Theoretical study of direct internal protonation of a [1.1.1]cryptand by proton carriers

Abstract

This study proposes a direct-protonation mechanism for the internal protonation of the [1.1.1]cryptand N(C₂H₄OC₂H₄)₃N as an alternative to the nitrogen-inversion mechanism. The [1.1.1]cryptand is one of the thermodynamically strongest and kinetically slowest bases. The apparent rate constant for internal protonation in [1.1.1]cryptands increases with increasing acidity along with a double sigmoid curve that contains a plateau and a maximum value. Nitrogen inversion for internal protonation is a unimolecular process caused by the umbrella inversion of the amine in the externally monoprotonated and diprotonated cryptands that are generated under different acidic conditions. This mechanism does not explain why the former inversion is slower than the latter.
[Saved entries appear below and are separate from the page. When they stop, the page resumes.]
Lemma process_shader_spec inputShaderPath outputPath macros backendName w :
  process_shader writable inputShaderPath outputPath macros backendName w =
  match World.files w !! inputShaderPath with
  | None =>
      Throw (runtime_error
               ("Failed to open shader file: " +:+ inputShaderPath))
  | Some shaderCode =>
      let segs := segments shaderCode in
      if writable outputPath then
        Ok (tt, World.set_files
                  <[outputPath := expand macros backendName segs]>
                  (add_warnings (warnings macros backendName segs) w))
      else Throw (runtime_error ("Failed to write to output: " +:+ outputPath))
  end.
Proof.
  unfold process_shader, bind at 1, get.
  destruct (World.files w !! inputShaderPath) as [shaderCode|]; [|done].
  unfold bind. rewrite substitute_spec. simpl.
  by destruct (writable outputPath).
Qed.

End WithDisk.

(** *** The macro table of the interpreter *)

Lemma all_backends_lower b :
  b ∈ Interpreter.all_backends -> map_string tolower b = b.
Proof.
  unfold Interpreter.all_backends.
  rewrite !elem_of_union, !elem_of_singleton.
  by intros [[[-> | ->] | ->] | ->].
Qed.

(** What a name of the template stands for, for a backend the script
    requested and a macro of its table. *)
Lemma resolve_inv s backendName macroName macro :
  Interpreter.inv s -> backendName ∈ Interpreter.requiredBackends s ->
  Interpreter.macros s !! macroName = Some macro ->
  resolve (Interpreter.macros s) backendName macroName =
  match Macro.backendValues macro !! backendName with
  | Some value => Some value
  | None =>
      if bool_decide (Macro.defaultValue macro <> ""%string)
      then Some (Macro.defaultValue macro)
      else if Macro.lazy macro then Some macroName
      else None
  end.
Proof.
  intros Hinv Hb Hm. unfold resolve. rewrite Hm. simpl.
  rewrite all_backends_lower by by apply (Interpreter.inv_backends _ Hinv).
  by rewrite (Interpreter.inv_name _ Hinv _ _ Hm).
Qed.
(** [C1] A message:send on an authenticated connection makes exactly one
    store call, the write of the message.  When the write resolves, the
    document is in the log and the message:new broadcast to the room
    follows the write in the run; when the write is rejected, the log is
    unchanged and the only event emitted is the error sent to the sender:
    no message:new is broadcast. *)
Theorem send_broadcast_after_persist e sid messageData w user w' t :
  map_get sid (activeUsers (w_mem w)) = Some user →
  exec e (message_send sid messageData) w = (w', t) →
  let n := w_tick w in
  let message := new_message user messageData (clock e n) (random e (S n)) in
  let doc := {| d_data := with_timestamp ServerTimestamp message;
                d_createdAt := clock e (S (S n)) |} in
  (∃ firebaseId,
      chatMessages (w_store w) !! firebaseId = None ∧
      chatMessages (w_store w') !! firebaseId
      = Some {| d_data :=
                  with_timestamp (Date (serverTime e (S (S (S n))))) message;
                d_createdAt := clock e (S (S n)) |} ∧
      t = [Called (MessagesAdd doc) true;
           Did (Emit (ToRoom (m_roomId message))
                  (MessageNew
                     (with_timestamp (Date (clock e (S (S (S (S n)))))) message)
                     firebaseId));
           Did (Console (LogSent (s_userName user) (m_roomId message)))])
  ∨ (w_store w' = w_store w ∧
     t = [Called (MessagesAdd doc) false;
          Did (Console ErrSend);
          Did (Emit (ToSocket sid) (Error "Failed to send message"))]).
Proof.
  intros Huser Hrun. unfold message_send in Hrun. simpl in Hrun.
  rewrite Huser in Hrun. simpl in Hrun. unfold store_call in Hrun.
  destruct (fails e _); simpl in Hrun.
  { right. by simplify_eq. }
  destruct (chatMessages (w_store w) !! autoId e _) eqn:Hfresh;
    simpl in Hrun; simplify_eq.
  { by right. }
  left. eexists. split; [exact Hfresh|]. simpl.
  split; [by rewrite lookup_insert_eq | done].
Qed.
(** * Secret Angel bot: the assignment engine and its conversation handler

    A shallow embedding of [src/bot.js], [src/security.js] and
    [src/rateLimit.js].

    - JavaScript strings are [string]: a sequence of code units, here the
      code units below 256 (Latin-1), on which [trim], [toLowerCase],
      [split] and [===] act as written out in [Module JS].
    - JavaScript numbers that hold lengths, indices and counts are [Z] or
      [nat]; arrays are lists, read with stdpp's lookup.
    - [crypto.randomInt] is a draw from an explicit random source threaded
      through the code that calls it.
    - A thrown [Error] is the [Throw] case of [result]. *)

From Stdlib Require Import ZArith List String Ascii Lia.
From stdpp Require Import base list strings pretty gmap.

Local Open Scope string_scope.
Local Open Scope list_scope.
Local Open Scope Z_scope.

(** ** Results of code that may throw *)

Inductive result (A : Type) : Type :=
| Ok (a : A)
| Throw (message : string).
Arguments Ok {A} a.
Arguments Throw {A} message.

(** ** The random source

    [crypto.randomInt(min, max)] returns an integer in [[min, max)].  The
    source is a tape of raw draws and a cursor; every behaviour of
    [randomInt] is the behaviour of some tape. *)

Record Rng : Type := mkRng { tape : nat → nat; cursor : nat }.

Definition randomInt (min max : nat) (g : Rng) : nat * Rng :=
  ((min + tape g (cursor g) mod (max - min))%nat,
   mkRng (tape g) (S (cursor g))).

(** ** JavaScript string primitives *)

Module JS.

(** White space and line terminators that [String.prototype.trim] strips:
    TAB, LF, VT, FF, CR, SPACE and NBSP. *)
Definition is_whitespace (c : ascii) : bool :=
  let n := nat_of_ascii c in
  ((9 <=? n) && (n <=? 13) || (n =? 32) || (n =? 160))%nat.
(** What [updatePhase] leaves behind: the phase is below the threshold of
    the current half of the cycle. *)
Definition strictlySettled (b : BlackHoleState) : Prop :=
  0 <= get_phase b /\
  if isCharged b then get_phase b < duration b else get_phase b < interval b.

(** Several calls of [updatePhase] in a row, one per elapsed amount. *)
Definition runUpdates (showBlackHoles : bool) (b : BlackHoleState) (amounts : list Q)
  : BlackHoleState :=
  fold_left (fun s a => fst (updatePhase showBlackHoles s a)) amounts b.

(** The floored remainder, which [%] computes on a non-negative dividend. *)
Definition fmod (x c : Q) : Q := x - c * inject_Z (floor_div x c).


(** Where a snapshot stands, measured from the start of its cooldown. *)
Definition position (b : BlackHoleState) : Q :=
  cycleLength b - timeUntilNextDeactivation b.


(** The phase of [updatePhase] after its first [if], and whether its second
    [if] finds a threshold crossed. *)
Definition foldedPhase (b : BlackHoleState) (a : Q) : Q :=
  if geb (get_phase b + a) (cycleLength b)
  then js_rem (get_phase b + a) (cycleLength b)
  else get_phase b + a.

Definition crossed (b : BlackHoleState) (a : Q) : bool :=
  geb (foldedPhase b a) (if isCharged b then duration b else interval b).



(** The elements [activeLoop] appends, given the last element so far. *)
Fixpoint activeFrom (g : Game) (bhs : list BlackHoleState) (t : Q) : list Q :=
  match bhs with
  | [] => []
  | b :: rest =>
      if negb (isUnlocked g b) then []
      else realTimeWhileActive b t :: activeFrom g rest (realTimeWhileActive b t)
  end.

(** How many black holes the loops of [BlackHoles] visit before their
    [break]. *)
Fixpoint unlockedPrefix (g : Game) (bhs : list BlackHoleState) : nat :=
  match bhs with
  | [] => O
  | b :: rest => if negb (isUnlocked g b) then O else S (unlockedPrefix g rest)
  end.



(** The game time of a list of active periods, read from index [i] of the
    speedups on: each period counts for what the next one leaves of it. *)
Fixpoint weighted (i : nat) (activePeriods speedups : list Q) : Q :=
  match activePeriods with
  | [] => 0
  | x :: tl =>
      match tl with
      | [] => x * nth i speedups 0
      | y :: _ => (x - y) * nth i speedups 0 + weighted (S i) tl speedups
      end
  end.

(** The black holes after the loop of [updatePhases], each advanced by the
    active time of its host. *)
Fixpoint advance (sh : bool) (g : Game) (bhs : list BlackHoleState) (x : Q)
  : list BlackHoleState :=
  match bhs with
  | [] => []
  | b :: rest =>
      if negb (isUnlocked g b) then b :: rest
      else fst (updatePhase sh b x) :: advance sh g rest (realTimeWhileActive b x)
  end.

(** The upgrades the constructor of [BlackHoleState] builds. *)
Definition builtUpgrade (u : BlackHoleUpgradeState) : Prop :=
  exists id : nat,
    u = BlackHoleUpgrade.intervalUpgrade id \/ u = BlackHoleUpgrade.powerUpgrade id
    \/ u = BlackHoleUpgrade.durationUpgrade id.

(** ** Concrete states *)

Module Examples.

Definition blackHole (id : nat) (i d p : Q) (charged : bool) : BlackHoleState :=
  mkBlackHole id i 5 d (mkData true charged p 0 0 0 0).

(** Charged, one unit into an active window of two. *)
Definition running : BlackHoleState := blackHole 1 3 2 1 true.

(** Uncharged at the start of its cooldown. *)
Definition resting : BlackHoleState := blackHole 1 3 2 0 false.

(** A second black hole, uncharged, with a short cycle. *)
Definition second : BlackHoleState := blackHole 2 1 (1 # 2) (1 # 4) false.

(** Charged with a phase past its duration: inside the cycle, but a state
    [updatePhase] never leaves behind. *)
Definition overrun : BlackHoleState := blackHole 1 3 2 4 true.

(** The example of the specification: interval 3600, duration 400. *)
Definition hourly : BlackHoleState := blackHole 1 3600 400 0 false.

Definition game (bhs : list BlackHoleState) : Game := mkGame bhs false false.

(** A game-speed factor: the override when one is given, else five per
    active black hole. *)
Definition speedupFactor (effects : list GameSpeedEffect) (blackHoleOverride : option Q)
    (blackHolesActiveOverride : option nat) : Q :=
  match blackHoleOverride, blackHolesActiveOverride with
  | Some x, _ => x
  | None, Some n => 5 ^ Z.of_nat n
  | None, None => 1
  end.

(** The data of a slot fresh from a new save. *)
Definition freshData : BlackHoleData := mkData false false 0 0 0 0 0.

End Examples.

(** ** Concrete chains *)

Module Scenario.
Lemma painter_loop {Vars} (s : SectionT Vars) paint n :
  _endCondition s = None ->
  (forall i a, length (paint i a) = length a) ->
  forall i (v : Vars) c rows,
    _done c = false -> length (_buf c) = BPL ->
    exists c',
      dyn_loop s (painter paint) n i v c rows
      = (v, c',
         rows ++ map (fun j => U8.of_array (paint j (U8.make BPL)))
                     (Z_range i n)).
Proof.
  intros Hend Hpaint. induction n as [|n IH]; intros i v c rows Hd Hlen.
  - exists c. cbn. now rewrite app_nil_r.
  - cbn [dyn_loop].
    change (painter paint v (begin_line i c))
      with (v, with_buf (paint i (U8.fill 0 (_buf c))) (begin_line i c)).
    cbn [with_buf begin_line _done _buf]. rewrite Hd, Hend, fill_zero, Hlen.
    match goal with
    | |- context [dyn_loop s (painter paint) n (i + 1) v ?c1 ?r] =>
        destruct (IH (i + 1) v c1 r) as (c' & Heq)
    end.
    + cbn [with_buf begin_line _done]. exact Hd.
    + cbn [with_buf _buf]. rewrite Hpaint. apply repeat_length.
    + exists c'. rewrite Heq. f_equal. rewrite <- app_assoc. f_equal.
      cbn [app]. unfold Z_range. cbn [seq map]. rewrite Z.add_0_r.
      unfold U8.make. f_equal.
      rewrite <- seq_shift, !map_map. apply map_ext. intros k.
      do 2 f_equal. lia.
Qed.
By contrast, direct internal protonation is a bimolecular reaction of the cryptand with various proton carriers. In this mechanism, the externally monoprotonated cryptand carries a proton through the opening between two amines inside the unprotonated cryptand under weakly acidic conditions, and the excess hydronium carries a proton inside the externally monoprotonated cryptand under strongly acidic conditions. The slower rate of the former protonation is due to the formation of less of the intermediate between the cryptand and the externally monoprotonated cryptand. This study found a solution to accelerate the internal protonation rate. The use of proton carriers with strong basicity (e.g. ammonia) suppresses the generation of the externally monoprotonated cryptand and allows rapid internal protonation without strong acids. This predicts that the cryptand can separate triton from tritiated water diluted with ammonia water or ammonium salt solutions by isotopic ion exchange.